JURIST Guest Columnist William G. Ross of the Cumberland School of Law at Samford University discusses President Obama’s refusal to make a recess appointment to fill the present vacancy on the US Supreme Court…
In refusing to make a recess appointment to fill the present vacancy on the US Supreme Court, President Obama is taking a calculated risk that Americans who want a Democratic president to make the appointment may come to regret.
Article II, section 2, clause 3 of the Constitution provides that “The President shall have Power to fill up all Vacancies that may happen during the Recess of the Senate, by granting Commissions which shall expire at the End of their next Session.” Since Congress was in recess last Saturday when Justice Scalia died and will remain in recess until noon on February 22, Obama could, until 12:00 pm on Monday, appoint a Supreme Court Justice who could take office immediately. Such a justice could remain in office until the end of the first session of the next Congress, presumably late in 2017, or until the Senate confirmed the appointment of a different person nominated by the next president.

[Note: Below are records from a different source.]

(* ===== verification/Prelude.v ===== *)
(** * Pulsar Verifier: a verification development

    The program (src/src) is the verifier process that runs beside a node of the Pulsar chain.
    It watches the chain for proofs that were submitted, obtains their content from its own
    submission service or from other validators, verifies them, and answers the node's
    questions about the verdicts. This development models it and proves what makes its parts
    correct.

    ** The parts and how they interact

    - The proof store (store/) holds a record per verification identifier and publishes every
      change. All other parts read and write it.
    - The listener (listener.rs) follows committed blocks through the chain client (chain/) and
      tells the store which proofs the chain has; it also gives the network its validators.
    - The submission service (submission.rs, rpc/submission.rs) validates a signed transaction
      with its proof, stores the proof, and only then relays the transaction.
    - The P2P service (p2p/) is two tasks: the driver owns the libp2p swarm, the retrieval worker
      decides what to fetch and answers other validators' requests from the store.
    - The verification worker (verification/worker.rs) claims queued records, runs the verifier
      registered for their type (verification/noir.rs), and commits the outcome.
    - The query service (rpc/) answers with results and statuses from the store.
    - The application (app.rs, control.rs, lib.rs, main.rs, cli.rs, config.rs) loads the
      configuration, starts these parts, and shuts them down in order.

    ** Files

    Shared:
    - [Prelude]: results, the state and error monad [stm] with its weakest preconditions, machine
      integers, durations, fixed-size arrays, list lemmas, and the hint database [stm].
    - [Types]: the data and errors shared by the parts (proof.rs, error.rs, store/record.rs).
    - [StdText]: the standard library's text functions the crate calls. [ErrorText]: the texts of
      error.rs. [Wire]: the protobuf messages, and type classes for prost, SHA-256, libp2p's
      identities and hex. [Samples]: concrete instances of those classes for the witnesses.
    - [Broadcast]: tokio's broadcast channel as a history and a position in it.

    Components, each with the source functions as definitions of the same name:
    - [ProofId]: proof.rs.
    - [ConfigTypes], [Config]: config.rs.
    - [StoreRecord], [Store]: store/record.rs, event.rs, expiry.rs, mod.rs; an operation is a
      computation [storeM] on the record [ProofStore]. Proofs in [StoreProps], [StoreLimits].
    - [Control]: control.rs.
    - [Lifecycle]: the tasks and their end, of app.rs, p2p/service.rs, listener.rs and rpc/*.rs, as
      computations on the set of owned tasks with a log. Proofs in [LifecycleProps].
    - [App]: [App::run] with the starts of the P2P service and the listener, composed from the
      models of everything they call. Proofs in [AppProps]. [Main]: cli.rs, lib.rs, main.rs.
    - [Chain]: chain/descriptor.rs, chain/client.rs. Proofs in [ChainProps].
    - [Noir]: verification/noir.rs. [Submission]: submission.rs, as a transition system [sub_step]
      over the concurrent callers. [Rpc]: rpc/contract.rs, rpc/service.rs, rpc/submission.rs.
    - [P2pIdentity]: p2p/identity.rs, p2p/authorization.rs.
    - [Listener]: listener.rs. Proofs in [ListenerProps]; [ListenerTransport] follows the task
      that drives the subscription's transport.
    - [Verification]: verification/mod.rs, verification/worker.rs; [node_step] interleaves the
      worker, split at its await points, with the store's other users. Proofs in
      [VerificationProps].
    - [P2pTypes], [P2pAvailability], [P2pBehaviour], [P2pDriver], [P2pWorker]: p2p/types.rs,
      availability.rs and codec.rs, behaviour.rs, driver.rs, worker.rs. Proofs in the first four
      files' own sections, [P2pDriverProps] and [P2pWorkerProps].

    Compositions:
    - [P2pSystem]: the driver's client, and the relation [joint] of a retrieval worker whose calls
      a driver serves and who reads that driver's events.
    - [Provenance]: the store, the verification worker with the registry the application builds,
      the Noir verifier and the query service together.
    - [Main]: the process and the stop command that another process runs against it.

    ** How code becomes a definition

    A fallible function returns [result]; a method that changes [self] is a computation in [stm],
    where a change made before an error is kept. Foreign code is never defined: pure foreign
    functions are type classes, with the laws a theorem needs as separate classes; stateful foreign
    code (the swarm, CometBFT, the external process, the file system, the clock, the random
    generator, the outcome of a [select!]) is a world record that answers by the number of the
    question, so that a theorem over all worlds is one over all its behaviours. What the code does
    to such a part is logged in order. A panic ([expect], [unwrap], [unreachable!]) is a value of
    its own, and theorems say where it cannot happen.

    ** What the theorems show

    - Store: the invariant of every reachable store; a claim commits at most once; every step
      follows the abstract lifecycle; a verdict is final until its eviction is published; replaying
      the changes in the order of their commits gives the state, and each is published exactly once,
      though perhaps in another order; the weigher does not panic; content and observation commute.
    - Identity: an identifier is the digest of the chain's commitment to the proof; equal identifiers
      mean equal proofs or a collision among the strings hashed; the hand-written size is the proto3
      size.
    - Verification worker: claims and running jobs correspond, nothing queued is forgotten, the
      drain completes, attempts and time are bounded. Noir: a verdict is the process's answer to
      this proof, key and inputs, and nothing else is a verdict. Together ([Provenance]): a verdict
      read over RPC is such an answer, in an attempt of a job that the worker ran earlier in the
      same run, for the stored proof with that identifier.
    - Submission and RPC: stored before relayed, receipts only for what the node accepted,
      validation exactly as specified, the protocol's answers, and that they fit the limits.
    - Listener and chain client: the active window is covered, the right peers are authorized while
      it runs (a fatal end, or a stop during the change of the set, may leave others), the listener
      and its recovery queries end; no session leaves its transport task behind, but for
      a stop while the subscribe request is awaited.
    - Network: exchange accounting, single answers, proofs only for peers in the set when they asked,
      drain, failures of the driver; slots and progress of the retrieval worker, and what its drain
      answers, to the end or up to an error; the two together ([P2pSystem]):
      each slot in use is a request of the driver that will end; round trips and limits of the
      messages; the provider index refines a set of facts; what equal message identifiers mean.
    - Process: configuration that is accepted is fit for the components; whatever is started was
      checked before; a run leaves no task behind; a requested shutdown stops the parts in order;
      what ends the control server and the stop command; a stop command that succeeds means that
      the run of the instance is over and the tasks of [App::run] are joined or aborted. The ledger of
      tasks holds those that [App::run] and the services it starts spawn and own; the transport task of
      a subscription is followed in [ListenerTransport], the jobs of the verification worker in
      [Verification].

    ** Bounds and fuel

    - [PAGE_FUEL] is 257: each page with a continuation has a record at a new position, and more
      than 256 positions are refused. [proofs_by_height_total] proves that it is enough.
    - [POLL_FUEL] is the shutdown timeout over the polling interval, plus two;
      [stop_command_ends] proves that it is enough.
    - The retrieval loop of the P2P worker tries each authorized peer at most once per round: fuel
      above the number of peers is enough, and [retrieval_slots] proves it.
    - The listener runs for ever by design; its fuel counts rounds, [StillRunning] is a state of
      its own, and [listener_ends] says when it cannot occur.
    - [varint] has fuel 10, the length of the longest 64-bit varint.

    ** Idealisations

    - Moka serialises the computations on a key and orders its eviction notices with them; any
      entry may leave at any time. A snapshot or status query of several keys reads one state.
    - The address of a record ([Arc]) is a number that is not reused: a claim holds its record, so
      its address cannot be.
    - The counters of requests and timers (64 bits) and the sum of a time and a duration do not
      overflow. Sizes, proof limits, heights and back-offs are computed at their width.
    - Taken alone, the retrieval worker and the listener get the replies to their commands from
      their worlds; in [P2pSystem] the worker gets them from the driver.
    - The driver's event channel is bounded, and the source awaits a free place in it; the model's
      [emit] appends at once. The driver's order of events and actions is the same, but that a slow
      reader can hold the driver up is not modelled.
    - An await that a stop token overtakes may have had its effect: the listener's world decides,
      for the observations and the peers given to the driver.
    - Log lines are left out, and so is the health status the RPC servers report once they run;
      its withdrawal at shutdown is an entry of the log.

    ** Not modelled

    - telemetry.rs installs a foreign logging subscriber; its result is a parameter of [Main.run].
    - The code generated from the .proto files, and the foreign libraries themselves (libp2p,
      Moka, tonic, prost, tokio, tendermint-rpc, clap, toml, serde): parameters, as above.
    - What an aborted task had in hand: an abort ends a task at an await point of its own, and the
      values it owned are dropped there. The log of the process records the abort only.
    - Argument parsing, and the module files, which only re-export. *)

From Stdlib Require Import ZArith Lia.
From Stdlib Require Export Strings.Byte.
From stdpp Require Import base gmap sets list strings pretty numbers.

At least one dozen Supreme Court justices have been among the hundreds of federal judges and thousands of federal officials who have taken office through recess appointments, which began during the earliest years of the Republic. President Washington appointed one Justice, Chief Justice John Rutledge and several lower federal judges in this manner. The most recent president to make recess appointments to the court was Eisenhower, who used this method for Chief Justice Earl Warren in 1953, William J. Brennan in 1956 and Potter Stewart in 1957. The US Supreme Court recently affirmed the constitutionality of recess appointments during both inter-session recesses (like the present recess) and intra-session recesses in National Labor Relations Board v. Noel Canning. The US Court of Appeals in two decisions has sustained the constitutionality of recess appointments of federal judges, rejecting arguments that such appointments conflict with the provisions of Article III of the Constitution that guarantee life tenure and undiminished compensation for federal judges. (US v. Woodley, 726 F.2d 1238 (9th Cir. 1983), cert. denied, 467 U.S. 1048 (1986) and Evans v. Stephens, 387 F.3d 1220 (11th Cir. 2004), cert. denied, 544 U.S. 942 (2005))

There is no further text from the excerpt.